[[ EXTRACTED RECORDS open ]]

Lemma header_recognition_witness :
  spec_header "@@ -12,3 +14,5 @@ function f()" = Some (12, 3, 14, 5)%Z /\
  DIFF_HUNK_HEADER_test "@@ -12,3 +14,5 @@ function f()" = true /\
  header_fields "@@ -12,3 +14,5 @@ function f()" = Some (Num 12, 3%Z, Num 14, 5%Z) /\
  header_fields "@@ -7 +8, @@" = Some (Num 7, 0%Z, Num 8, 0%Z) /\
  DIFF_HUNK_HEADER_test "-- a comment" = false /\
  (exists st' h,
      parseDiffHunk_step locals_init "@@ -12,3 +14,5 @@ function f()" = Return st' /\
      diffHunk st' = Some h /\
      hunk_fields h = (Num 12, 3%Z, Num 14, 5%Z)).
Proof.
  destruct header_recognition as (Htext & Hnone & Hspec & Hexact & Hstep & _).
  split; [reflexivity|].
  destruct (Hspec "@@ -12,3 +14,5 @@ function f()" 12 3 14 5 eq_refl)%Z as (Ht & _).
  pose proof (Hexact "@@ -12,3 +14,5 @@ function f()" 12 3 14 5 eq_refl)%Z as Hf.
  split; [exact Ht|]. split; [apply Hf; lia|]. split; [|split].
  - exact (proj2 (Htext "7" None (NewSide "8" CommaOnly) ""
                    (conj eq_refl eq_refl) I (conj (conj eq_refl eq_refl) I))).
  - apply Hnone. intros pre start len ns trailing _ _ _ H.
    apply (f_equal (has_char "@")) in H. revert H.
    replace (has_char "@" (pre ++ header_text start len ns ++ trailing)) with true;
      [discriminate|].
    symmetry. clear. induction pre as [|c pre IH]; [reflexivity|].
    cbn [append has_char]. rewrite IH. apply orb_true_r.
  - destruct (Hstep locals_init "@@ -12,3 +14,5 @@ function f()" Ht)
      as (st' & h & Hs & Hh & Hd & _).
    exists st', h. split; [exact Hs|]. split; [exact Hh|].
    rewrite Hf in Hd by lia.
    exact (f_equal (fun o => match o with Some x => x | None => hunk_fields h end)
             (eq_sym Hd)).
Defined.

(** C1, as stated, fails: the new side of the pattern is optional, and the
    numbers are those of JavaScript.  A line without a new side, which holds
    no plus at all, is recognized, with [NaN] as its new start; a length of
    2^32 is decoded as 0; and a start of 2^53 + 1 is decoded as 2^53. *)
Lemma header_recognition_counterexample :
  (DIFF_HUNK_HEADER_test "@@ -1 @@" = true /\
   spec_header "@@ -1 @@" = None /\
   has_char "+" "@@ -1 @@" = false /\
   header_fields "@@ -1 @@" = Some (Num 1, 0%Z, NaN, 0%Z)) /\
  (spec_header "@@ -1,4294967296 +1 @@" = Some (1, 4294967296, 1, 0)%Z /\
   header_fields "@@ -1,4294967296 +1 @@" = Some (Num 1, 0%Z, Num 1, 0%Z)) /\
  (spec_header "@@ -9007199254740993 +1 @@" = Some (9007199254740993, 0, 1, 0)%Z /\
   header_fields "@@ -9007199254740993 +1 @@"
   = Some (Num 9007199254740992, 0%Z, Num 1, 0%Z)).
Proof. vm_compute. repeat split. Qed.

(** The pattern has no anchor: a text of the pattern that stands after the
    first character of a line makes the line a header as well.  An added line
    whose text is such a header closes the hunk it is in and opens another. *)
Example header_not_anchored :
  DIFF_HUNK_HEADER_test "+@@ -1 +1 @@ x" = true /\
  spec_header "+@@ -1 +1 @@ x" = None /\
  option_map (@List.length _)
    (match parseDiffHunk ("@@ -1 +1 @@" ++ nl ++ " a" ++ nl ++ "+@@ -1 +1 @@ x") with
     | Return hunks => Some hunks
     | _ => None
     end) = Some 2 /\
  getModifiedContentFromDiffHunk "a"
    ("@@ -1 +1 @@" ++ nl ++ " a" ++ nl ++ "+@@ -1 +1 @@ x")
  = Return ("a" ++ nl ++ "a").
Proof. vm_compute. repeat split. Qed.

(** * Further properties *)

Unset Implicit Arguments.

(** ** The scanner and the split *)

Section Lines.

Lemma has_char_ends_with (c : ascii) (s : string) :
  has_char c s = false -> ends_with_char c s = false.
Proof.
  induction s as [|a s IH]; [reflexivity|]. simpl.
  destruct (Ascii.eqb a c); simpl; [discriminate|].
  intros H. destruct s; [reflexivity | auto].
Qed.

Lemma has_char_strip_last (c : ascii) (s : string) :
  has_char c s = false -> has_char c (strip_last s) = false.
Proof.
  induction s as [|a s IH]; [reflexivity|]. simpl.
  destruct (Ascii.eqb a c) eqn:E; simpl; [discriminate|].
  intros H. destruct s; [reflexivity|]. cbn [has_char]. rewrite E. apply IH. exact H.
Qed.

Lemma has_char_strip_cr (c : ascii) (s : string) :
  has_char c s = false -> has_char c (strip_cr s) = false.
Proof.
  intros H. unfold strip_cr. destruct (ends_with_char CR s); [|exact H].
  now apply has_char_strip_last.
Qed.

Lemma scan_lines_no_LF_inside (s : string) :
  forall cur, has_char LF cur = false ->
              Forall (fun l => has_char LF l = false) (scan_lines cur s).
Proof.
  induction s as [|c s IH]; intros cur Hcur; cbn [scan_lines].
  - destruct cur; [constructor | repeat constructor; exact Hcur].
  - destruct (Ascii.eqb c LF) eqn:E.
    + constructor; [now apply has_char_strip_cr | now apply IH].
    + apply IH. rewrite has_char_app, Hcur. simpl. now rewrite E.
Qed.

Lemma ends_with_char_cons (c a b : ascii) (s : string) :
  ends_with_char c (String a (String b s)) = ends_with_char c (String b s).
Proof. reflexivity. Qed.

Lemma is_empty_app_char (cur : string) (c : ascii) :
  is_empty (cur ++ String c "") = false.
Proof. destruct cur; reflexivity. Qed.

(** The number of lines, with a partial line [cur] in hand. *)
Lemma scan_lines_length (s : string) :
  forall cur,
    List.length (scan_lines cur s)
    = count_char LF s
      + (if match s with
            | EmptyString => is_empty cur
            | _ => ends_with_char LF s
            end
         then 0 else 1).
Proof.
  induction s as [|c s IH]; intros cur; cbn [scan_lines count_char].
  - destruct cur; reflexivity.
  - destruct (Ascii.eqb c LF) eqn:E.
    + cbn [List.length]. rewrite IH. destruct s; [simpl; now rewrite E | reflexivity].
    + rewrite IH. destruct s as [|c' s].
      * rewrite is_empty_app_char. simpl. now rewrite E.
      * rewrite ends_with_char_cons. reflexivity.
Qed.

(** Without carriage returns the lines, each with a line feed, are the text
    again, a line feed being added when the text stops in the middle of a
    line. *)
Lemma scan_lines_unlines (s : string) :
  forall cur,
    has_char CR cur = false -> has_char CR s = false ->
    unlines (scan_lines cur s)
    = if match s with
         | EmptyString => is_empty cur
         | _ => ends_with_char LF s
         end
      then cur ++ s else (cur ++ s) ++ nl.
Proof.
  induction s as [|c s IH]; intros cur Hcur Hs; cbn [scan_lines].
  - destruct cur; [reflexivity|]. cbn [is_empty unlines].
    now rewrite !app_empty_r.
  - cbn [has_char] in Hs. apply orb_false_elim in Hs. destruct Hs as [Hc Hs].
    destruct (Ascii.eqb c LF) eqn:E.
    + apply Ascii.eqb_eq in E. subst c. cbn [unlines].
      unfold strip_cr. rewrite (has_char_ends_with _ _ Hcur).
      rewrite (IH "" eq_refl Hs). cbn [append is_empty].
      destruct s as [|c' s].
      * reflexivity.
      * rewrite ends_with_char_cons.
        destruct (ends_with_char LF (String c' s)); unfold nl;
          rewrite ?app_assoc_s; reflexivity.
    + assert (Hcur' : has_char CR (cur ++ String c "") = false)
        by (rewrite has_char_app, Hcur; simpl; now rewrite Hc).
      rewrite (IH _ Hcur' Hs). rewrite is_empty_app_char.
      destruct s as [|c' s].
      * simpl. rewrite E. now rewrite !app_empty_r.
      * rewrite ends_with_char_cons.
        destruct (ends_with_char LF (String c' s)); rewrite ?app_assoc_s; reflexivity.
Qed.

(** Induction two characters at a time, as [split] reads a string. *)
Lemma string_pair_ind (P : string -> Prop) :
  P "" ->
  (forall c, P (String c "")) ->
  (forall c c' s, P s -> P (String c' s) -> P (String c (String c' s))) ->
  forall s, P s.
Proof.
  intros H0 H1 H2 s.
  assert (H : P s /\ forall c, P (String c s)).
  { induction s as [|c' s [IHs IHc]]; [split; auto|].
    split; [apply IHc|]. intros c. apply H2; [exact IHs | apply IHc]. }
  apply H.
Qed.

[[ EXTRACTED RECORDS closed ]]

-- DIRECTIONS FOR THIS TASK --
Reply with nothing but the number of lines in the data that include the word "trailing".

-- ANSWER TO THIS EXERCISE --
2